DATA PROVIDED
(* ===== verification/NodeStore.v ===== *)
(** * The object store the tree runs on

    The tree reaches its nodes only through [swap_space::pointer]: [p->f()]
    builds a temporary [pin] (constructor, [operator->], destructor), [allocate]
    makes a new object, [is_dirty] and [is_in_memory] ask for an object's state, and
    when the last pointer to an object goes away the object is freed.
    [StoreOps] is that interface; [Store] states what a store promises about it:
    a logical content per object that swapping never changes, pinned objects that
    stay addressable, and dirty marks that appear only through the operations
    named by the caller. *)
From Stdlib Require Import ZArith Lia.
From stdpp Require Import prelude gmap.
From S2P Require Import Prelude.

#[local] Open Scope cpp_scope.

(** The pointers an object holds. *)
Class Links (node : Type) := links : node → list N.

Class StoreOps (St node : Type) := {
  st_enter : N → bool → M St unit;     (* pin(p) and pin::operator->; true: the non-const one *)
  st_leave : N → M St unit;            (* ~pin() *)
  st_deref : N → M St node;            (* reading through the plain pointer *)
  st_update : N → node → M St unit;    (* writing through the plain pointer *)
  st_allocate : node → M St N;         (* ss->allocate(new node) *)
  st_release : N → M St unit;          (* ~pointer() of the last pointer to an object *)
  st_is_dirty : N → M St bool;         (* pointer::is_dirty() *)
  st_is_in_memory : N → M St bool;     (* pointer::is_in_memory() *)
}.

(** [p->body]: the pin lives to the end of the call, also when it throws. *)
Definition arrow {St node A} `{StoreOps St node} (p : N) (d : bool) (body : M St A) : M St A :=
  st_enter p d ;;
  λ s, match body s with
       | Ok a s' => (st_leave p ;; ret a) s'
       | Throw e s' => (st_leave p ;; throw e) s'
       | Halt f => Halt f
       end.

(** [p->field], and a statement that changes the object [p] points to. *)
Definition arrow_read {St node} `{StoreOps St node} (p : N) (d : bool) : M St node :=
  arrow p d (st_deref p).
Definition arrow_modify {St node} `{StoreOps St node} (p : N) (f : node → node) : M St unit :=
  arrow p true (let! n := st_deref p in st_update p (f n)).

(** An expression that goes through [p->] twice: both pins live to its end. *)
Definition arrow_twice {St node A} `{StoreOps St node} (p : N) (f : node → node → M St A) : M St A :=
  arrow p true (let! n1 := st_deref p in arrow p true (let! n2 := st_deref p in f n1 n2)).

Class Store (St node : Type) `{Links node} `{StoreOps St node} := {
  st_inv : St → Prop;
  st_view : St → gmap N node;
  st_pins : St → N → nat;
  st_dirty : St → N → Prop;

  st_pins_absent s i : st_inv s → st_view s !! i = None → st_pins s i = 0;
  st_enter_spec tol s i d :
    tol store_fault → st_inv s → is_Some (st_view s !! i) →
    wp tol (st_enter i d) s (λ _ s',
      st_inv s' ∧ st_view s' = st_view s ∧
      (∀ j, st_pins s' j = st_pins s j + (if decide (j = i) then 1 else 0)) ∧
      (∀ j, 0 < st_pins s j → st_dirty s j → st_dirty s' j) ∧
      (∀ j, st_dirty s' j → st_dirty s j ∨ (j = i ∧ d = true)) ∧
      (d = true → st_dirty s' i)) no_exn;
  st_leave_spec tol s i :
    tol store_fault → st_inv s → 0 < st_pins s i →
    wp tol (st_leave i) s (λ _ s',
      st_inv s' ∧ st_view s' = st_view s ∧
      (∀ j, st_pins s j = st_pins s' j + (if decide (j = i) then 1 else 0)) ∧
      (∀ j, 0 < st_pins s' j → st_dirty s j → st_dirty s' j) ∧
      (∀ j, st_dirty s' j → st_dirty s j)) no_exn;
  st_deref_spec s i n :
    st_inv s → 0 < st_pins s i → st_view s !! i = Some n → st_deref i s = Ok n s;
  st_update_spec tol s i n :
    tol store_fault → st_inv s → 0 < st_pins s i → st_dirty s i →
    wp tol (st_update i n) s (λ _ s',
      st_inv s' ∧ st_view s' = <[i := n]> (st_view s) ∧
      (∀ j, st_pins s' j = st_pins s j) ∧ (∀ j, st_dirty s' j ↔ st_dirty s j)) no_exn;
  st_allocate_spec tol s n :
    tol store_fault → st_inv s →
    wp tol (st_allocate n) s (λ i s',
      st_inv s' ∧ st_view s !! i = None ∧ st_view s' = <[i := n]> (st_view s) ∧
      (∀ j, st_pins s' j = st_pins s j) ∧
      (∀ j, 0 < st_pins s j → st_dirty s j → st_dirty s' j) ∧
      (∀ j, st_dirty s' j → st_dirty s j ∨ j = i)) no_exn;
  st_release_spec tol s i n :
    tol store_fault → st_inv s → st_view s !! i = Some n → links n = [] → st_pins s i = 0 →
    wp tol (st_release i) s (λ _ s',
      st_inv s' ∧ st_view s' = delete i (st_view s) ∧
      (∀ j, st_pins s' j = st_pins s j) ∧ (∀ j, st_dirty s' j ↔ st_dirty s j ∧ j ≠ i)) no_exn;
  st_is_dirty_spec s i :
    st_inv s → is_Some (st_view s !! i) →
    ∃ b, st_is_dirty i s = Ok b s ∧ (b = true ↔ st_dirty s i);
  st_is_in_memory_spec s i :
    st_inv s → is_Some (st_view s !! i) → ∃ b, st_is_in_memory i s = Ok b s;
}.

Section evolution.
Context {St node : Type} `{Links node} `{StoreOps St node} `{!Store St node}.
Implicit Types (s : St) (X Y : gset N).

(** From [s] to [s'] only objects of [X] and objects created meanwhile were written
    or became dirty; pins are balanced. *)
Record evolves (X : gset N) (s s' : St) : Prop := {
  ev_inv : st_inv s';
  ev_pins j : st_pins s' j = st_pins s j;
  ev_keep j : 0 < st_pins s j → st_dirty s j → st_dirty s' j;
  ev_dirty j : st_dirty s' j → st_dirty s j ∨ j ∈ X ∨ st_view s !! j = None;
  ev_view j n : st_view s !! j = Some n → j ∉ X → st_view s' !! j = Some n;
}.

Lemma evolves_refl X s : st_inv s → evolves X s s.
Proof. by intros; split; auto. Qed.

Lemma evolves_dom X s s' j :
  evolves X s s' → is_Some (st_view s !! j) → is_Some (st_view s' !! j) ∨ j ∈ X.
Proof.
  intros Hev [n Hn]. destruct (decide (j ∈ X)); [by right|left]. exists n. by apply (ev_view _ _ _ Hev).
Qed.

Lemma evolves_trans X Y s1 s2 s3 :
  evolves X s1 s2 → evolves Y s2 s3 →
  (∀ i, i ∈ Y → i ∈ X ∨ st_view s1 !! i = None) → evolves X s1 s3.
Proof.
  intros [Hi1 Hp1 Hk1 Hd1 Hv1] [Hi2 Hp2 Hk2 Hd2 Hv2] HY. split; auto.
  - intros j. by rewrite Hp2, Hp1.
  - intros j ? ?. apply Hk2; [rewrite Hp1|]; auto.
  - intros j Hj. destruct (Hd2 j Hj) as [?|[Hin|Hn]].
    + by apply Hd1.
    + destruct (HY j Hin); auto.
    + right. destruct (decide (j ∈ X)); [by left|right]. destruct (st_view s1 !! j) eqn:E; [|done].
      apply Hv1 in E; [congruence|done].
  - intros j n Hj Hx. apply Hv2; [auto|]. intros Hin. destruct (HY j Hin); [done|congruence].
Qed.

Lemma evolves_mono X Y s s' : evolves X s s' → X ⊆ Y → evolves Y s s'.
Proof.
  intros [? ? ? Hd Hv] HXY. split; auto.
  intros j [?|[?|?]]%Hd; auto.
Qed.

(** What [p->] adds to the set of written objects: the non-const one marks its target dirty. *)
Definition arrow_writes (d : bool) (i : N) : gset N := if d then {[ i ]} else ∅.

(** The state inside the call: same contents, the target pinned. *)
Record entered (i : N) (d : bool) (s s1 : St) : Prop := {
  en_inv : st_inv s1;
  en_view : st_view s1 = st_view s;
  en_pin : 0 < st_pins s1 i;
  en_dirty : d = true → st_dirty s1 i;
  en_others j : st_dirty s1 j → st_dirty s j ∨ (j = i ∧ d = true);
  en_pins j : j ≠ i → st_pins s1 j = st_pins s j;
  en_keep j : 0 < st_pins s j → st_dirty s j → st_dirty s1 j;
}.

(** A state reached by swapping alone. *)
Record swapped (s s' : St) : Prop := {
  sw_view : st_view s' = st_view s;
  sw_dirty j : st_dirty s' j → st_dirty s j;
}.

Lemma leave_evolves i d X s s1 s2 s3 :
  entered i d s s1 →
  (∀ j, st_pins s1 j = st_pins s j + (if decide (j = i) then 1 else 0)) →
  (∀ j, 0 < st_pins s j → st_dirty s j → st_dirty s1 j) →
  evolves X s1 s2 → st_inv s3 → swapped s2 s3 →
  (∀ j, st_pins s2 j = st_pins s3 j + (if decide (j = i) then 1 else 0)) →
  (∀ j, 0 < st_pins s3 j → st_dirty s2 j → st_dirty s3 j) →
  evolves (X ∪ arrow_writes d i) s s3.
Proof.
  intros [Hi1 Hv1 Hp1 Hd1 Ho1 _ _] Hpin1 Hk1 [Hi2 Hp2 Hk2 Hd2 Hv2] Hi3 [Hv3 Hd3] Hpin3 Hk3.
  assert (∀ j, st_pins s3 j = st_pins s j) as Hpins.
  { intros j. specialize (Hpin1 j). specialize (Hpin3 j). specialize (Hp2 j). lia. }
  split; auto.
  - intros j Hj Hd. apply Hk3; [by rewrite Hpins|]. apply Hk2; [rewrite Hpin1; lia|auto].
  - intros j Hj. rewrite elem_of_union. destruct (Hd2 j) as [Hj1|[?|Hn]]; auto.
    + destruct (Ho1 j Hj1) as [?|[-> ->]]; [auto|]. right; left; right. cbn. set_solver.
    + right; right. by rewrite <- Hv1.
  - intros j n Hj Hx. rewrite Hv3. apply Hv2; [by rewrite Hv1|set_solver].
Qed.

Lemma wp_arrow {A} tol i d (body : M St A) s Q (E : exn → St → Prop) :
  tol store_fault → st_inv s → is_Some (st_view s !! i) →
  (∀ s1, entered i d s s1 →
     wp tol body s1
       (λ a s2, ∃ X, evolves X s1 s2 ∧
          ∀ s3, swapped s2 s3 → evolves (X ∪ arrow_writes d i) s s3 → Q a s3)
       (λ e s2, ∃ X, evolves X s1 s2 ∧
          ∀ s3, swapped s2 s3 → evolves (X ∪ arrow_writes d i) s s3 → E e s3)) →
  wp tol (arrow i d body) s Q E.
Proof.
  intros Htol Hinv Hdom Hbody. unfold arrow.
  eapply wp_bind_mono; [by apply st_enter_spec| |by intros ? ? []].
  intros _ s1 (Hi1 & Hv1 & Hp1 & Hk1 & Ho1 & Hd1).
  assert (entered i d s s1) as Hen.
  { split; auto; [rewrite Hp1, decide_True by done; lia|]. intros j Hj. rewrite Hp1, decide_False by done. lia. }
  specialize (Hbody s1 Hen). unfold wp in Hbody |- *.
  destruct (body s1) as [a s2|e s2|]; [| |done]; destruct Hbody as (X & Hev & HQ).
  all: assert (0 < st_pins s2 i) as Hp2 by (rewrite (ev_pins _ _ _ Hev); apply Hen).
  all: pose proof (st_leave_spec tol s2 i Htol (ev_inv _ _ _ Hev) Hp2) as Hl;
    unfold wp in Hl; unfold bind; destruct (st_leave i s2) as [? s3|? s3|]; [|done|done];
    destruct Hl as (Hi3 & Hv3 & Hpin3 & Hk3 & Hd3); cbn;
    apply HQ; [by split|]; eapply leave_evolves; eauto; by split.
Qed.

(** Reading a field of the target: nothing changes. *)
Lemma wp_arrow_read tol i d s n Q (E : exn → St → Prop) :
  tol store_fault → st_inv s → st_view s !! i = Some n →
  (∀ s', st_view s' = st_view s → (∀ j, st_dirty s' j → st_dirty s j ∨ (j = i ∧ d = true)) →
     evolves (arrow_writes d i) s s' → Q n s') →
  wp tol (arrow_read i d) s Q E.
Proof.
  intros Htol Hinv Hn HQ. apply wp_arrow; [done..| |].
  { by rewrite Hn. }
  intros s1 Hen. unfold wp. rewrite (st_deref_spec s1 i n); [|apply Hen|apply Hen|by rewrite (en_view _ _ _ _ Hen)].
  exists ∅. split; [apply evolves_refl, Hen|]. intros s3 [Hv Hd] Hev.
  apply HQ; [by rewrite Hv, (en_view _ _ _ _ Hen)| |by rewrite union_empty_l_L in Hev].
  intros j Hj. by apply (en_others _ _ _ _ Hen), Hd.
Qed.

Lemma wp_arrow_deref {A} tol i d (f : node → M St A) s n Q (E : exn → St → Prop) :
  tol store_fault → st_inv s → st_view s !! i = Some n →
  (∀ s1, entered i d s s1 →
     wp tol (f n) s1 (λ a s2, ∃ X, evolves X s1 s2 ∧
       ∀ s3, swapped s2 s3 → evolves (X ∪ arrow_writes d i) s s3 → Q a s3) no_exn) →
  wp tol (arrow i d (let! n' := st_deref i in f n')) s Q E.
Proof.
  intros Htol Hinv Hn Hf. apply wp_arrow; [done|done|by rewrite Hn|]. intros s1 Hen. specialize (Hf s1 Hen). unfold wp, bind in *.
  rewrite (st_deref_spec s1 i n); [|apply Hen|apply Hen|by rewrite (en_view _ _ _ _ Hen)]. by destruct (f n s1).
Qed.

Lemma wp_arrow_twice {A} tol i (f : node → node → M St A) s n Q (E : exn → St → Prop) :
  tol store_fault → st_inv s → st_view s !! i = Some n →
  (∀ s1, st_inv s1 → st_view s1 = st_view s → (∀ j, j ≠ i → st_pins s1 j = st_pins s j) →
     wp tol (f n n) s1 (λ a s2, ∃ X, evolves X s1 s2 ∧
       ∀ s3, st_view s3 = st_view s2 → evolves (X ∪ {[ i ]}) s s3 → Q a s3) no_exn) →
  wp tol (arrow_twice i f) s Q E.
Proof.
  intros Htol Hinv Hn Hf. unfold arrow_twice. eapply wp_arrow_deref; [done..|]. intros s1 Hen1.
  eapply wp_arrow_deref; [done|apply Hen1|by rewrite (en_view _ _ _ _ Hen1)|]. intros s2 Hen2.
  eapply wp_mono; [apply (Hf s2)| |done].
  - apply Hen2.
  - by rewrite (en_view _ _ _ _ Hen2), (en_view _ _ _ _ Hen1).
  - intros j Hj. by rewrite (en_pins _ _ _ _ Hen2), (en_pins _ _ _ _ Hen1).
  - intros a s3 (X & Hev & HQ). exists X. split; [done|]. intros s4 Hsw4 Hev4. exists (X ∪ {[i]}). split; [done|].
    intros s5 Hsw5 Hev5. apply HQ; [by rewrite (sw_view _ _ Hsw5), (sw_view _ _ Hsw4)|].
    eapply evolves_mono; [done|]. cbn. set_solver.
Qed.

(** Reading two fields of the target. *)
Lemma wp_arrow_twice_ret {A} tol i (f : node → node → A) s n Q (E : exn → St → Prop) :
  tol store_fault → st_inv s → st_view s !! i = Some n →
  (∀ s', st_view s' = st_view s → (∀ j, st_dirty s' j → st_dirty s j ∨ j = i) → evolves {[ i ]} s s' → Q (f n n) s') →
  wp tol (arrow_twice i (λ n1 n2, ret (f n1 n2))) s Q E.
Proof.
  intros Htol Hinv Hn HQ. unfold arrow_twice. eapply wp_arrow_deref; [done..|]. intros s1 Hen1.
  eapply wp_arrow_deref; [done|apply Hen1|by rewrite (en_view _ _ _ _ Hen1)|]. intros s2 Hen2. apply wp_ret.
  exists ∅. split; [apply evolves_refl, Hen2|]. intros s3 [Hv3 Hd3] Hev3. exists {[ i ]}. split; [eapply evolves_mono; [done|cbn; set_solver]|].
  intros s4 [Hv4 Hd4] Hev4. apply HQ.
  - by rewrite Hv4, Hv3, (en_view _ _ _ _ Hen2), (en_view _ _ _ _ Hen1).
  - intros j Hj%Hd4%Hd3. destruct (en_others _ _ _ _ Hen2 j Hj) as [Hj1|[-> _]]; [|by right].
    destruct (en_others _ _ _ _ Hen1 j Hj1) as [|[-> _]]; auto.
  - eapply evolves_mono; [done|]. cbn. set_solver.
Qed.

(** Writing the pinned, dirty object itself. *)
Lemma wp_update tol i n s Q (E : exn → St → Prop) :
  tol store_fault → st_inv s → 0 < st_pins s i → st_dirty s i →
  (∀ s', st_view s' = <[i := n]> (st_view s) → (∀ j, st_dirty s' j ↔ st_dirty s j) →
     evolves {[ i ]} s s' → Q tt s') →
  wp tol (st_update i n) s Q E.
Proof.
  intros Htol Hinv Hp Hd HQ. eapply wp_mono; [by apply st_update_spec| |by intros ? ? []].
  intros [] s' (Hi & Hv & Hpins & Hdirty). apply HQ; [done..|]. split; auto.
  - intros j _. by rewrite Hdirty.
  - intros j. rewrite Hdirty. auto.
  - intros j m Hj Hx. rewrite Hv, lookup_insert_ne; [done|set_solver].
Qed.

Lemma wp_allocate tol n s Q (E : exn → St → Prop) :
  tol store_fault → st_inv s →
  (∀ i s', st_view s !! i = None → st_view s' = <[i := n]> (st_view s) →
     (∀ j, st_dirty s' j → st_dirty s j ∨ j = i) → evolves ∅ s s' → Q i s') →
  wp tol (st_allocate n) s Q E.
Proof.
  intros Htol Hinv HQ. eapply wp_mono; [by apply st_allocate_spec| |by intros ? ? []].
  intros i s' (Hi & Hfresh & Hv & Hpins & Hk & Hd). apply (HQ i); [done..|]. split; auto.
  - intros j [Hj| ->]%Hd; auto.
  - intros j m Hj _. rewrite Hv, lookup_insert_ne; [done|congruence].
Qed.

(** An object that nothing points to any more. *)
Lemma wp_release tol i n s Q (E : exn → St → Prop) :
  tol store_fault → st_inv s → st_view s !! i = Some n → links n = [] → st_pins s i = 0 →
  (∀ s', st_view s' = delete i (st_view s) → (∀ j, st_dirty s' j ↔ st_dirty s j ∧ j ≠ i) →
     evolves {[ i ]} s s' → Q tt s') →
  wp tol (st_release i) s Q E.
Proof.
  intros Htol Hinv Hn Hl Hp HQ. eapply wp_mono; [by eapply st_release_spec| |by intros ? ? []].
  intros [] s' (Hi & Hv & Hpins & Hd). apply HQ; [done..|]. split; auto.
  - intros j Hj Hdj. apply Hd. split; [done|]. intros ->. lia.
  - intros j [? _]%Hd. auto.
  - intros j m Hj Hx. rewrite Hv, lookup_delete_ne; [done|set_solver].
Qed.

(** [p->field = ...] *)
Lemma wp_arrow_modify tol i f n s Q (E : exn → St → Prop) :
  tol store_fault → st_inv s → st_view s !! i = Some n →
  (∀ s', st_view s' = <[i := f n]> (st_view s) →
     (∀ j, st_dirty s' j → st_dirty s j ∨ j = i) → evolves {[ i ]} s s' → Q tt s') →
  wp tol (arrow_modify i f) s Q E.
Proof.
  intros Htol Hinv Hn HQ. apply wp_arrow; [done..| |]; [by rewrite Hn|].
  intros s1 Hen. unfold wp, bind.
  rewrite (st_deref_spec s1 i n); [|apply Hen|apply Hen|by rewrite (en_view _ _ _ _ Hen)].
  apply (wp_update tol i (f n) s1); [done|apply Hen|apply Hen|by apply Hen|].
  intros s2 Hv2 Hd2 Hev2. exists {[ i ]}. split; [done|]. intros s3 [Hv3 Hd3] Hev3.
  apply HQ.
  - by rewrite Hv3, Hv2, (en_view _ _ _ _ Hen).
  - intros j Hj%Hd3%Hd2. destruct (en_others _ _ _ _ Hen j Hj) as [|[]]; auto.
  - eapply evolves_mono; [done|]. cbn. set_solver.
Qed.
End evolution.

YOUR OBJECTIVE
Reproduce exactly the stretch of the material above that starts at the line with "st_allocate : node" and ends at the line with "(** [p->body]: the", both included, and nothing else.

SOLUTION
  st_allocate : node → M St N;         (* ss->allocate(new node) *)
  st_release : N → M St unit;          (* ~pointer() of the last pointer to an object *)
  st_is_dirty : N → M St bool;         (* pointer::is_dirty() *)
  st_is_in_memory : N → M St bool;     (* pointer::is_in_memory() *)
}.

(** [p->body]: the pin lives to the end of the call, also when it throws. *)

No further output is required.